Pour concrétiser les ambitions affichées, il semble désormais incontournable d’expérimenter à l’échelle des territoires, de démontrer l’efficacité et les limites des actions mises en œuvre afin d’instaurer un processus itératif et porteur de durabilité.

La pandémie que nous traversons a très tôt conduit les économies à s’adapter et à se transformer, en favorisant davantage une offre et une demande locales, afin de répondre aux besoins des individus. La prise de conscience de l’importance de la nature au quotidien a permis de faire évoluer les préférences des consommateurs[12], et de ce fait, l’offre. Pour limiter les risques environnementaux dont les conséquences sont désormais perçues par les acteurs économiques, il est indispensable de développer en chaque acteur économique le réflexe de sobriété. Qu’il s’agisse de l’alimentation, de l’énergie, du logement ou encore des activités culturelles et touristiques, la sobriété permet d’instaurer des solutions de proximité répondant au bien-être de chacun.

Pour cela, des mesures en faveur de la biodiversité et de la fourniture de services écosystémiques doivent être appliquées à court terme pour atteindre dès que possible l’objectif de non-perte nette de biodiversité[13]. Il existe une multitude de solutions parmi lesquelles l’application rigoureuse du triptyque Éviter-Réduire-Compenser[14], les Solutions Fondées sur la Nature[15], la lutte contre l’artificialisation des sols et la renaturation[16], l’évolution des pratiques agricoles[17], etc.
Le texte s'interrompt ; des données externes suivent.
Definition uchar (z : Z) : Z := z mod 2 ^ 8.
Definition uint (z : Z) : Z := z mod 2 ^ 32.
Definition ulong (z : Z) : Z := z mod 2 ^ 64.

(** Conversion to a signed type of [bits] bits (two's complement). *)
Definition signed (bits : Z) (z : Z) : Z :=
  let m := z mod 2 ^ bits in
  if m <? 2 ^ (bits - 1) then m else m - 2 ^ bits.

Definition int (z : Z) : Z := signed 32 z.
Definition long (z : Z) : Z := signed 64 z.

(** [(int) d] for a double [d]: the fraction is discarded; the conversion
    is undefined when the truncated value does not fit an [int]. *)
Definition int_of_double (d : Q) : option Z :=
  let t := Z.quot (Qnum d) (Zpos (Qden d)) in
  if (- 2 ^ 31 <=? t) && (t <? 2 ^ 31) then Some t else None.

(** [a[i]] for an array holding the elements of [a]: undefined outside
    the array.  No object is larger than [PTRDIFF_MAX] bytes, which is
    [2 ^ 63 - 1], so an array has at most that many elements and none
    has an index of [2 ^ 63 - 1] or more. *)
Definition index {A : Type} (a : list A) (i : Z) : option A :=
  if (0 <=? i) && (i <? 2 ^ 63 - 1) && (i <? Z.of_nat (List.length a))
  then nth_error a (Z.to_nat i)
  else None.

(** A byte as a character, and a buffer read as a NUL-terminated string. *)
Definition char_of_byte (b : Z) : ascii := ascii_of_nat (Z.to_nat (uchar b)).

Fixpoint string_of_buffer (bytes : list Z) : string :=
  match bytes with
  | [] => EmptyString
  | b :: rest => if uchar b =? 0 then EmptyString
                 else String (char_of_byte b) (string_of_buffer rest)
  end.

Definition buffer_of_string (s : string) : list Z :=
  map (fun c => Z.of_nat (nat_of_ascii c)) (list_ascii_of_string s).

End C.

(** ** printf

    The directives the daemon's published formats use: [%s], [%d], [%ld]
    and [%02X].  Arguments beyond those the format consumes are ignored,
    as in C; a directive with no argument left, or with one of the wrong
    kind, is undefined.  A NULL pointer under [%s] prints as glibc prints
    it. *)

Module Printf.

Inductive arg : Type :=
| Str (s : string)
| Null
| Int (z : Z).

Definition decimal (z : Z) : string := NilZero.string_of_int (Z.to_int z).

Definition hex_digit (d : Z) : ascii :=
  if d <? 10 then ascii_of_nat (Z.to_nat (48 + d)) else ascii_of_nat (Z.to_nat (55 + d)).

Fixpoint hex_digits (fuel : nat) (z : Z) (acc : string) : string :=
  match fuel with
  | O => acc
  | S fuel' =>
      let acc' := String (hex_digit (z mod 16)) acc in
      if z <? 16 then acc' else hex_digits fuel' (z / 16) acc'
  end.

(** [%02X] of an unsigned value: upper-case hexadecimal, at least two digits. *)
Definition hex02 (z : Z) : string :=
  let u := C.uint z in
  if u <? 16 then String "0" (hex_digits 1 u EmptyString)
  else hex_digits 8 u EmptyString.

Definition prepend (s : string) (rest : option string) : option string :=
  match rest with
  | Some r => Some (s ++ r)
  | None => None
  end.

Fixpoint vasprintf (format : string) (args : list arg) : option string :=
  match format with
  | EmptyString => Some EmptyString
  | String "%" (String "s" rest) =>
      match args with
      | Str s :: args' => prepend s (vasprintf rest args')
      | Null :: args' => prepend "(null)" (vasprintf rest args')
      | _ => None
      end
  | String "%" (String "d" rest) =>
      match args with
      | Int z :: args' => prepend (decimal (C.int z)) (vasprintf rest args')
      | _ => None
      end
  | String "%" (String "l" (String "d" rest)) =>
      match args with
      | Int z :: args' => prepend (decimal (C.long z)) (vasprintf rest args')
      | _ => None
      end
  | String "%" (String "0" (String "2" (String "X" rest))) =>
      match args with
      | Int z :: args' => prepend (hex02 z) (vasprintf rest args')
      | _ => None
      end
  | String "%" _ => None
  | String c rest => prepend (String c EmptyString) (vasprintf rest args)
  end.

End Printf.

(** ** jansson

    The JSON values [json_loads] builds and the accessors the daemon calls
    on them.  A pointer that may be NULL is an [option]. *)

Module Jansson.

Inductive json : Type :=
| JSON_NULL
| JSON_TRUE
| JSON_FALSE
| JSON_INTEGER (z : Z)
| JSON_REAL (q : Q)
| JSON_STRING (s : string)
| JSON_ARRAY (items : list json)
| JSON_OBJECT (members : list (string * json)).

Record json_error_t : Type := { text : string; line : Z }.

Fixpoint lookup (key : string) (members : list (string * json)) : option json :=
  match members with
  | [] => None
  | (k, v) :: rest => if String.eqb k key then Some v else lookup key rest
  end.

(** [json_object_get]: NULL when the value is no object or has no such key. *)
Definition json_object_get (j : json) (key : string) : option json :=
  match j with
  | JSON_OBJECT members => lookup key members
  | _ => None
  end.

Definition json_is_string (j : option json) : bool :=
  match j with
  | Some (JSON_STRING _) => true
  | _ => false
  end.

Definition json_is_number (j : option json) : bool :=
  match j with
  | Some (JSON_INTEGER _) | Some (JSON_REAL _) => true
  | _ => false
  end.

(** [json_string_value]: NULL for anything but a string. *)
Definition json_string_value (j : option json) : option string :=
  match j with
  | Some (JSON_STRING s) => Some s
  | _ => None
  end.

(** [json_number_value]: the number as a double, [0.0] for anything else. *)
Definition json_number_value (j : option json) : Q :=
  match j with
  | Some (JSON_INTEGER z) => inject_Z z
  | Some (JSON_REAL q) => q
  | _ => 0%Q
  end.

(** *** A reader for compact JSON text

    [loads] reads the JSON the examples of this file are written in:
    objects (a repeated key keeps its last value, as jansson's objects
    do), arrays, strings with the one-letter escapes, integers, decimal
    fractions and the three literals, with blanks between tokens.  It
    stands for [json_loads] in the examples only; the properties below
    hold for any parser.  Exponents and [\u] escapes are not read, and
    the error says nothing of jansson's own text. *)

Definition is_blank (c : ascii) : bool :=
  Ascii.eqb c " " || Ascii.eqb c (ascii_of_nat 9)
  || Ascii.eqb c (ascii_of_nat 10) || Ascii.eqb c (ascii_of_nat 13).

Fixpoint skip_blanks (s : string) : string :=
  match s with
  | String c rest => if is_blank c then skip_blanks rest else s
  | EmptyString => s
  end.

Definition unescape (c : ascii) : option ascii :=
  if Ascii.eqb c dquote then Some dquote
  else if Ascii.eqb c "\" then Some "\"%char
  else if Ascii.eqb c "/" then Some "/"%char
  else if Ascii.eqb c "b" then Some (ascii_of_nat 8)
  else if Ascii.eqb c "f" then Some (ascii_of_nat 12)
  else if Ascii.eqb c "n" then Some (ascii_of_nat 10)
  else if Ascii.eqb c "r" then Some (ascii_of_nat 13)
  else if Ascii.eqb c "t" then Some (ascii_of_nat 9)
  else None.

(** The text after an opening quote: the string's characters and what
    follows its closing quote. *)
Fixpoint read_string (s : string) : option (string * string) :=
  match s with
  | EmptyString => None
  | String c rest =>
      if Ascii.eqb c dquote then Some (EmptyString, rest)
      else if Ascii.eqb c "\" then
        match rest with
        | String e rest' =>
            match unescape e, read_string rest' with
            | Some ch, Some (t, after) => Some (String ch t, after)
            | _, _ => None
            end
        | EmptyString => None
        end
      else if (nat_of_ascii c <? 32)%nat then None
      else
        match read_string rest with
        | Some (t, after) => Some (String c t, after)
        | None => None
        end
  end.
À cet effet, le Groupe Caisse des dépôts a formulé un ensemble de 35 propositions visant à intégrer la biodiversité dans la relance post-Covid[18]. Elles ont pour ambition d’enrichir le débat d’idées avec des actions concrètes dont certaines peuvent être mises en œuvre immédiatement et d’autres dans les années à venir.

Conclusion

En dépassant les limites planétaires[19], il sera alors incertain voire impossible de répondre à nos besoins y compris les plus vitaux. Le réflexe de sobriété est désormais indispensable, et la préservation de la biodiversité doit être au cœur des priorités d’actions, pour permettre à chacun de vivre dans un monde en capacité de répondre aux chocs. Conséquemment, la prévention des risques et le bien-être humain passent par la transformation d’une ambition forte en des actions à la hauteur de l’importance qu’à la biodiversité.

 

L'auteur

Sophie Ménard est Économiste de l’environnement au sein de la Mission Économie de la Biodiversité de CDC Biodiversité. Au préalable dans le monde de la recherche et de l’enseignement en économie à l’Université Paris-Saclay, elle a participé à de multiples programmes de recherche sur les instruments économiques au service de la préservation de la biodiversité. Son champ de compétences lui permet de travailler tant sur les modèles économiques, que sur le développement d’outils ou encore la mise en œuvre opérationnelle d’actions avec les territoires. Ce qu’elle effectue en coopération avec les différentes directions de CDC Biodiversité et l’ensemble des partenaires scientifiques, publics, privés, associatifs et citoyens.